**Directions:** Exactness is required throughout. Return every record once more.

[[ Supplied material open ]]

(** * The video-processing handler of [app.py]

    A shallow embedding of the Flask handlers of [app.py]: the health
    check and the [/process-video] endpoint that downloads a video, runs
    the three Nerfstudio commands, uploads the exported model, records
    the job status in Firestore and removes the per-job directory.

    The handler is effectful: it reads and changes the file system and
    the document store, starts external commands, and handles the
    exceptions they raise.  The embedding threads an explicit state
    through a state-and-exception monad; everything the handler cannot
    decide by itself (what a command does, whether a transfer or a
    removal fails) is supplied by a [World] of oracles that see the
    whole state, including the history of calls.

    The trace keeps the calls to the collaborators, with their outcome,
    and the lines printed by the [except] clauses.  The progress lines
    printed along the way (several of them format wall-clock durations)
    change nothing in the control flow and are not part of the trace. *)

From Stdlib Require Import ZArith String Ascii List Bool Lia.
From stdpp Require Import base option gmap strings list sorting pretty.

Local Open Scope string_scope.
Local Open Scope Z_scope.
Local Open Scope list_scope.

(** ** Exceptions *)

(** What an external collaborator reports when it fails: the exception
    class and [str(e)]. *)
Record fault := Fault { cls : string; msg : string }.

(** Python exceptions below [Exception].  [subprocess.CalledProcessError]
    is kept apart because the handler has a clause of its own for it. *)
Inductive exn :=
| CalledProcessError (returncode : Z) (cmd : list string) (stderr : option string)
| PyError (f : fault).

Definition FileNotFoundError (m : string) : exn := PyError (Fault "FileNotFoundError" m).
Definition TypeError (m : string) : exn := PyError (Fault "TypeError" m).
Definition GenericException (m : string) : exn := PyError (Fault "Exception" m).

(** ** Paths ([posixpath]) *)

Definition is_sep (c : ascii) : bool := Ascii.eqb c "/"%char.

Fixpoint endswith_sep (s : string) : bool :=
  match s with
  | EmptyString => false
  | String c EmptyString => is_sep c
  | String _ r => endswith_sep r
  end.

(** [os.path.join(a, b)] *)
Definition os_path_join (a b : string) : string :=
  if String.prefix "/" b then b
  else if String.eqb a "" || endswith_sep a then a +:+ b
  else a +:+ "/" +:+ b.

(** [os.path.basename(p)]: what follows the last separator. *)
Fixpoint basename_from (cur p : string) : string :=
  match p with
  | EmptyString => cur
  | String c r => if is_sep c then basename_from r r else basename_from cur r
  end.

Definition os_path_basename (p : string) : string := basename_from p p.

Fixpoint has_sep (s : string) : bool :=
  match s with
  | EmptyString => false
  | String c r => is_sep c || has_sep r
  end.

Fixpoint drop_chars (n : nat) (s : string) : string :=
  match n, s with
  | O, _ => s
  | S n', String _ r => drop_chars n' r
  | S _, EmptyString => EmptyString
  end.

(** ** The file system *)

Inductive node := File | Dir.

#[global] Instance node_eq_dec : EqDecision node.
Proof. solve_decision. Defined.

(** Absolute path names to nodes.  Path names are compared as written. *)
Abbreviation FS := (gmap string node).

Definition os_path_exists (fs : FS) (p : string) : bool :=
  match fs !! p with Some _ => true | None => false end.

Definition os_path_isdir (fs : FS) (p : string) : bool :=
  match fs !! p with Some Dir => true | _ => false end.

(** [k] names an immediate entry of directory [d]: the entry's name. *)
Definition child_name (d k : string) : option string :=
  let pre := d +:+ "/" in
  if String.prefix pre k then
    let n := drop_chars (String.length pre) k in
    if negb (String.eqb n "") && negb (has_sep n) then Some n else None
  else None.

(** [q] is [p] or lies below it. *)
Definition under (p q : string) : bool :=
  String.eqb p q || String.prefix (p +:+ "/") q.

(** The proper ancestors of a path, outermost first. *)
Fixpoint ancestors_from (acc p : string) : list string :=
  match p with
  | EmptyString => []
  | String c r =>
      (if is_sep c && negb (String.eqb acc "") then [acc] else [])
        ++ ancestors_from (acc +:+ String c EmptyString) r
  end.

Definition ancestors (p : string) : list string := ancestors_from "" p.

Definition remove_tree (p : string) (fs : FS) : FS :=
  filter (λ kv, under p kv.1 = false) fs.

Definition make_dirs (p : string) (fs : FS) : FS :=
  <[p := Dir]> (foldr (λ a m, <[a := Dir]> m) fs (ancestors p)).

(** ** Decoded JSON

    What [request.get_json()] returns.  Numbers are integers here: for
    this handler a float behaves as an integer with the same
    truthiness.  An object is the list of its items, looked up by the
    first match. *)

#[local] Unset Elimination Schemes.
Inductive json :=
| JNull
| JBool (b : bool)
| JNum (n : Z)
| JStr (s : string)
| JArr (items : list json)
| JObj (fields : list (string * json)).
#[local] Set Elimination Schemes.

(** Python truthiness of a decoded value. *)
Definition truthy (j : json) : bool :=
  match j with
  | JNull => false
  | JBool b => b
  | JNum n => negb (n =? 0)
  | JStr s => negb (String.eqb s "")
  | JArr l => match l with [] => false | _ => true end
  | JObj o => match o with [] => false | _ => true end
  end.

Fixpoint assoc (k : string) (o : list (string * json)) : option json :=
  match o with
  | [] => None
  | (k', v) :: r => if String.eqb k k' then Some v else assoc k r
  end.

Fixpoint substring_of (needle hay : string) : bool :=
  String.prefix needle hay ||
  match hay with
  | EmptyString => false
  | String _ r => substring_of needle r
  end.

Definition is_str (k : string) (j : json) : bool :=
  match j with JStr s => String.eqb s k | _ => false end.

(** [k in data] *)
Definition py_contains (k : string) (data : json) : exn + bool :=
  match data with
  | JObj o => inr (match assoc k o with Some _ => true | None => false end)
  | JArr l => inr (existsb (is_str k) l)
  | JStr s => inr (substring_of k s)
  | JNum _ => inl (TypeError "argument of type 'int' is not iterable")
  | JBool _ => inl (TypeError "argument of type 'bool' is not iterable")
  | JNull => inl (TypeError "argument of type 'NoneType' is not iterable")
  end.

(** [data[k]] *)
Definition py_getitem (k : string) (data : json) : exn + json :=
  match data with
  | JObj o =>
      match assoc k o with
      | Some v => inr v
      | None => inl (PyError (Fault "KeyError" k))
      end
  | JArr _ => inl (TypeError "list indices must be integers or slices, not str")
  | JStr _ => inl (TypeError "string indices must be integers")
  | JNum _ => inl (TypeError "'int' object is not subscriptable")
  | JBool _ => inl (TypeError "'bool' object is not subscriptable")
  | JNull => inl (TypeError "'NoneType' object is not subscriptable")
  end.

[[ Supplied material closed ]]

**Output for this exercise:**
(** * The video-processing handler of [app.py]

    A shallow embedding of the Flask handlers of [app.py]: the health
    check and the [/process-video] endpoint that downloads a video, runs
    the three Nerfstudio commands, uploads the exported model, records
    the job status in Firestore and removes the per-job directory.

    The handler is effectful: it reads and changes the file system and
    the document store, starts external commands, and handles the
    exceptions they raise.  The embedding threads an explicit state
    through a state-and-exception monad; everything the handler cannot
    decide by itself (what a command does, whether a transfer or a
    removal fails) is supplied by a [World] of oracles that see the
    whole state, including the history of calls.

    The trace keeps the calls to the collaborators, with their outcome,
    and the lines printed by the [except] clauses.  The progress lines
    printed along the way (several of them format wall-clock durations)
    change nothing in the control flow and are not part of the trace. *)

From Stdlib Require Import ZArith String Ascii List Bool Lia.
From stdpp Require Import base option gmap strings list sorting pretty.

Local Open Scope string_scope.
Local Open Scope Z_scope.
Local Open Scope list_scope.

(** ** Exceptions *)

(** What an external collaborator reports when it fails: the exception
    class and [str(e)]. *)
Record fault := Fault { cls : string; msg : string }.

(** Python exceptions below [Exception].  [subprocess.CalledProcessError]
    is kept apart because the handler has a clause of its own for it. *)
Inductive exn :=
| CalledProcessError (returncode : Z) (cmd : list string) (stderr : option string)
| PyError (f : fault).

Definition FileNotFoundError (m : string) : exn := PyError (Fault "FileNotFoundError" m).
Definition TypeError (m : string) : exn := PyError (Fault "TypeError" m).
Definition GenericException (m : string) : exn := PyError (Fault "Exception" m).

(** ** Paths ([posixpath]) *)

Definition is_sep (c : ascii) : bool := Ascii.eqb c "/"%char.

Fixpoint endswith_sep (s : string) : bool :=
  match s with
  | EmptyString => false
  | String c EmptyString => is_sep c
  | String _ r => endswith_sep r
  end.

(** [os.path.join(a, b)] *)
Definition os_path_join (a b : string) : string :=
  if String.prefix "/" b then b
  else if String.eqb a "" || endswith_sep a then a +:+ b
  else a +:+ "/" +:+ b.

(** [os.path.basename(p)]: what follows the last separator. *)
Fixpoint basename_from (cur p : string) : string :=
  match p with
  | EmptyString => cur
  | String c r => if is_sep c then basename_from r r else basename_from cur r
  end.

Definition os_path_basename (p : string) : string := basename_from p p.

Fixpoint has_sep (s : string) : bool :=
  match s with
  | EmptyString => false
  | String c r => is_sep c || has_sep r
  end.

Fixpoint drop_chars (n : nat) (s : string) : string :=
  match n, s with
  | O, _ => s
  | S n', String _ r => drop_chars n' r
  | S _, EmptyString => EmptyString
  end.

(** ** The file system *)

Inductive node := File | Dir.

#[global] Instance node_eq_dec : EqDecision node.
Proof. solve_decision. Defined.

(** Absolute path names to nodes.  Path names are compared as written. *)
Abbreviation FS := (gmap string node).

Definition os_path_exists (fs : FS) (p : string) : bool :=
  match fs !! p with Some _ => true | None => false end.

Definition os_path_isdir (fs : FS) (p : string) : bool :=
  match fs !! p with Some Dir => true | _ => false end.

(** [k] names an immediate entry of directory [d]: the entry's name. *)
Definition child_name (d k : string) : option string :=
  let pre := d +:+ "/" in
  if String.prefix pre k then
    let n := drop_chars (String.length pre) k in
    if negb (String.eqb n "") && negb (has_sep n) then Some n else None
  else None.

(** [q] is [p] or lies below it. *)
Definition under (p q : string) : bool :=
  String.eqb p q || String.prefix (p +:+ "/") q.

(** The proper ancestors of a path, outermost first. *)
Fixpoint ancestors_from (acc p : string) : list string :=
  match p with
  | EmptyString => []
  | String c r =>
      (if is_sep c && negb (String.eqb acc "") then [acc] else [])
        ++ ancestors_from (acc +:+ String c EmptyString) r
  end.

Definition ancestors (p : string) : list string := ancestors_from "" p.

Definition remove_tree (p : string) (fs : FS) : FS :=
  filter (λ kv, under p kv.1 = false) fs.

Definition make_dirs (p : string) (fs : FS) : FS :=
  <[p := Dir]> (foldr (λ a m, <[a := Dir]> m) fs (ancestors p)).

(** ** Decoded JSON

    What [request.get_json()] returns.  Numbers are integers here: for
    this handler a float behaves as an integer with the same
    truthiness.  An object is the list of its items, looked up by the
    first match. *)

#[local] Unset Elimination Schemes.
Inductive json :=
| JNull
| JBool (b : bool)
| JNum (n : Z)
| JStr (s : string)
| JArr (items : list json)
| JObj (fields : list (string * json)).
#[local] Set Elimination Schemes.

(** Python truthiness of a decoded value. *)
Definition truthy (j : json) : bool :=
  match j with
  | JNull => false
  | JBool b => b
  | JNum n => negb (n =? 0)
  | JStr s => negb (String.eqb s "")
  | JArr l => match l with [] => false | _ => true end
  | JObj o => match o with [] => false | _ => true end
  end.

Fixpoint assoc (k : string) (o : list (string * json)) : option json :=
  match o with
  | [] => None
  | (k', v) :: r => if String.eqb k k' then Some v else assoc k r
  end.

Fixpoint substring_of (needle hay : string) : bool :=
  String.prefix needle hay ||
  match hay with
  | EmptyString => false
  | String _ r => substring_of needle r
  end.

Definition is_str (k : string) (j : json) : bool :=
  match j with JStr s => String.eqb s k | _ => false end.

(** [k in data] *)
Definition py_contains (k : string) (data : json) : exn + bool :=
  match data with
  | JObj o => inr (match assoc k o with Some _ => true | None => false end)
  | JArr l => inr (existsb (is_str k) l)
  | JStr s => inr (substring_of k s)
  | JNum _ => inl (TypeError "argument of type 'int' is not iterable")
  | JBool _ => inl (TypeError "argument of type 'bool' is not iterable")
  | JNull => inl (TypeError "argument of type 'NoneType' is not iterable")
  end.

(** [data[k]] *)
Definition py_getitem (k : string) (data : json) : exn + json :=
  match data with
  | JObj o =>
      match assoc k o with
      | Some v => inr v
      | None => inl (PyError (Fault "KeyError" k))
      end
  | JArr _ => inl (TypeError "list indices must be integers or slices, not str")
  | JStr _ => inl (TypeError "string indices must be integers")
  | JNum _ => inl (TypeError "'int' object is not subscriptable")
  | JBool _ => inl (TypeError "'bool' object is not subscriptable")
  | JNull => inl (TypeError "'NoneType' object is not subscriptable")
  end.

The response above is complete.